The Lost Weekend

By CHARLES JACKSON
CHARLES JACKSON, ace radio-playwright, has been successful in overcoming the great hazards that attend writing a novel about a dipsomaniac. The chief hazard was that Don Birnam, for whom one drink was too many and a hundred drinks not enough, would be both pitiful and horrible to the reader. The problem of “casting ” Birnam was that of establishing in the reader a sympathetic interest.
This interest is won because Birnam is portrayed as a man not himself, but an inexplicable creature on a five days’ binge causing the real Birnam anguished remorse, painful self-analysis, and a tragic feeling of waste. His drunken memories revolve around crises in childhood and adolescence, but although a “foolish foolish psychiatrist” figures in the story, the author advances no pat explanation for Birnam’s remaining caught in his adolescence. Birnam is a complex imaginative person, and it is his own sophisticated and tormented commentary upon his periodical bottle-crazes that brings him and the reader together in sympathy. Thus The Lost Weekend escapes the dreary fate of being another novel about a misfit in whom the reader can take only a clinical interest.
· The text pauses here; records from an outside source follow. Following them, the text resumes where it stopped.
(* ===== verification/Silence.v ===== *)
(** * Peer silence and detours ([core/src/liveness.rs])

    Which peers a sender presumes hung, when it pings them, and which relays its
    routes avoid.  Instants and durations are nanoseconds in [N]; a [HashMap] is a
    [gmap] and its iteration [map_to_list], whose order the unique sequence numbers
    make irrelevant. *)

From S2P Require Import Prelude.
Local Open Scope N_scope.

Definition DURATION_MAX : N := U64_MAX * SECOND + (SECOND - 1).

Definition SILENCE_CAPACITY : N := 256.
Definition MAX_PINGS_IN_FLIGHT : N := 16.
Definition MAX_OFFERS_IN_FLIGHT : N := 4.
Definition SILENCE_TTL : N := 60 * SECOND.
Definition LINK_TIMEOUTS : N := 2.
Definition RANK0_TIMEOUTS : N := 1.
Definition NO_PING : N := U32_MAX.

Definition ping_verdict (answer : result (bool * bool) bool) : option bool :=
  match answer with
  | Ok (true, _) => Some true
  | Ok (false, true) | Err true => Some false
  | Ok (false, false) | Err false => None
  end.

(** ** Least recently used victim, shared by both maps *)

Section evict.
Context {K A : Type} `{Countable K}.
Variables (last_of seq_of : A → N).

(** [(e.last, e.seq)] as a lexicographic key. *)
Definition stamp_le (x y : A) : bool :=
  (last_of x <? last_of y) || ((last_of x =? last_of y) && (seq_of x <=? seq_of y)).

(** [iter().min_by_key(..)]: the first least element in iteration order. *)
Fixpoint oldest_of (l : list (K * A)) : option (K * A) :=
  match l with
  | [] => None
  | kx :: rest =>
      match oldest_of rest with
      | Some ky => if stamp_le kx.2 ky.2 then Some kx else Some ky
      | None => Some kx
      end
  end.

(** [make_room]: expire, then evict the oldest if the map is still full. *)
Definition make_room (capacity ttl now : N) (m : gmap K A) : gmap K A :=
  if N.of_nat (size m) <? capacity then m
  else
    let m := filter (λ kx, now - last_of kx.2 <= ttl) m in
    if capacity <=? N.of_nat (size m)
    then match oldest_of (map_to_list m) with Some (k, _) => delete k m | None => m end
    else m.

Lemma oldest_of_Some l kx : oldest_of l = Some kx → kx ∈ l ∧ ∀ ky, ky ∈ l → stamp_le kx.2 ky.2 = true.
Proof.
  assert (∀ x, stamp_le x x = true) as Hrefl.
  { intros x. unfold stamp_le. rewrite N.eqb_refl, N.leb_refl. by destruct (_ <? _). }
  revert kx. induction l as [|a l IH]; intros kx; simpl; [done|].
  destruct (oldest_of l) as [ky|] eqn:Eo.
  - destruct (IH ky eq_refl) as [Hin Hmin]. destruct (stamp_le a.2 ky.2) eqn:Es; intros [= <-].
    + split; [set_solver|]. intros kz [->|Hz]%elem_of_cons; [done|]. specialize (Hmin kz Hz).
      revert Es Hmin. unfold stamp_le. rewrite !orb_true_iff, !andb_true_iff, !N.ltb_lt, !N.eqb_eq, !N.leb_le. lia.
    + split; [set_solver|]. intros kz [->|Hz]%elem_of_cons; [|auto].
      revert Es. unfold stamp_le.
      rewrite orb_false_iff, andb_false_iff, orb_true_iff, andb_true_iff, !N.ltb_lt, !N.ltb_ge, !N.eqb_eq, !N.eqb_neq, !N.leb_le, !N.leb_gt. lia.
  - intros [= <-]. split; [set_solver|]. intros kz [->|Hz]%elem_of_cons; [done|].
    destruct l as [|b l]; [set_solver|]. simpl in Eo. destruct (oldest_of l); [case_match|]; done.
Qed.

Lemma oldest_of_None l : oldest_of l = None → l = [].
Proof. destruct l; simpl; [done|]. destruct (oldest_of l); [case_match|]; done. Qed.

(** Room for one more entry, and nothing but removals. *)
Lemma make_room_spec capacity ttl now m :
  0 < capacity → N.of_nat (size m) ≤ capacity →
  N.of_nat (size (make_room capacity ttl now m)) < capacity ∧ make_room capacity ttl now m ⊆ m.
Proof.
  intros Hc Hs. unfold make_room. destruct (N.ltb_spec (N.of_nat (size m)) capacity); [done|].
  set (m' := filter _ m).
  assert (m' ⊆ m) as Hsub by apply map_filter_subseteq.
  assert (size m' ≤ size m)%nat by (apply map_size_filter).
  destruct (N.leb_spec capacity (N.of_nat (size m'))) as [Hfull|]; [|done].
  destruct (oldest_of (map_to_list m')) as [[k x]|] eqn:Ho.
  - apply oldest_of_Some in Ho as [Hin%elem_of_map_to_list _].
    rewrite map_size_delete_Some by eauto.
    split; [lia|]. etrans; [apply delete_subseteq|done].
  - apply oldest_of_None in Ho. rewrite <- length_map_to_list, Ho in Hfull. simpl in Hfull. lia.
Qed.
End evict.
(** [append]. *)
Definition append t (length : N) : option (result (SegmentLease * Extent) SegError * Segments) :=
  if sg_frozen t then Some (Err SegError_Busy, t)
  else
    match sg_geometry t with
    | None => Some (Err SegError_Unavailable, t)
    | Some g =>
        let al := ge_alignment g in
        if (length =? 0) || (sg_bytes t <? length) then Some (Err SegError_InvalidConfiguration, t)
        else
          match alignment_extent al 0 length with
          | Err e => Some (Err e, t)
          | Ok e =>
              if negb (ex_length e =? length) then Some (Err SegError_InvalidConfiguration, t)
              else
                match usable_open t length with
                | None => None
                | Some (Some position) => append_at t al length position false
                | Some None =>
                    match first_free t with
                    | Some position => append_at t al length position true
                    | None =>
                        match seal_open (sg_slots t) (sg_open t) with
                        | Some slots =>
                            Some (Err SegError_Busy,
                                  mkSegments (sg_bytes t) (sg_geometry t) slots (sg_frozen t) (sg_table t) (sg_epoch t) None
                                    (sg_free t) (sg_evicting t) (sg_usage t))
                        | None => None
                        end
                    end
                end
          end
    end.

Definition readable (st : SegmentState) : bool :=
  match st with SegmentState_Open | SegmentState_Sealed => true | _ => false end.

(** [lease]. *)
Definition segment_lease t (id generation : N) : result SegmentLease SegError * Segments :=
  match slot_at t id with
  | None => (Err SegError_Corrupt, t)
  | Some sl =>
      if negb (ss_generation (sl_image sl) =? generation) || negb (readable (ss_state (sl_image sl))) then (Err SegError_Stale, t)
      else
        match take_lease t sl (ss_used (sl_image sl)) with
        | Err e => (Err e, t)
        | Ok (lease, n) =>
            (Ok lease, mkSegments (sg_bytes t) (sg_geometry t) (put_slot t id (mkSlot (sl_image sl) (sl_group sl) n)) (sg_frozen t)
                         (sg_table t) (sg_epoch t) (sg_open t) (sg_free t) (sg_evicting t) (sg_usage t))
        end
  end.

(** [SegmentLease::drop]. *)
Definition drop_lease t (lease : SegmentLease) : option Segments :=
  match slot_at t (le_id lease) with
  | None => None
  | Some sl =>
      if sl_leases sl =? 0 then None
      else Some (mkSegments (sg_bytes t) (sg_geometry t) (put_slot t (le_id lease) (mkSlot (sl_image sl) (sl_group sl) (sl_leases sl - 1)))
                   (sg_frozen t) (sg_table t) (sg_epoch t) (sg_open t) (sg_free t) (sg_evicting t) (sg_usage t))
  end.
Here is a world of suffering that few people, least of all regular hard drinkers, know anything about—the hallucinatory world of the dipsomaniac who goes days without eating, who sweats and shakes, who dodges people and drinks cheap whiskey by the tumbler. Charles Jackson will be compared to Scott Fitzgerald. The kinship between the prose of the two writers shows up at once in the
rhythm and the simile of this sentence from The Lost Weekend: “He listened to the footsteps and laughter and violent talk dying away, and then the tolling bellbuoy and the seagulls took over once more, their plaintive thin cries sounding like chalk scraping fitfully, intermittently, on some vast blackboard raised high in the black night.” But it is more than a stylistic resemblance. Like Fitzgerald, Charles Jackson has a demonic force driving his pen. Farrar & Rinehart, $3,50.
STYLISTIC RESEMBLANCE.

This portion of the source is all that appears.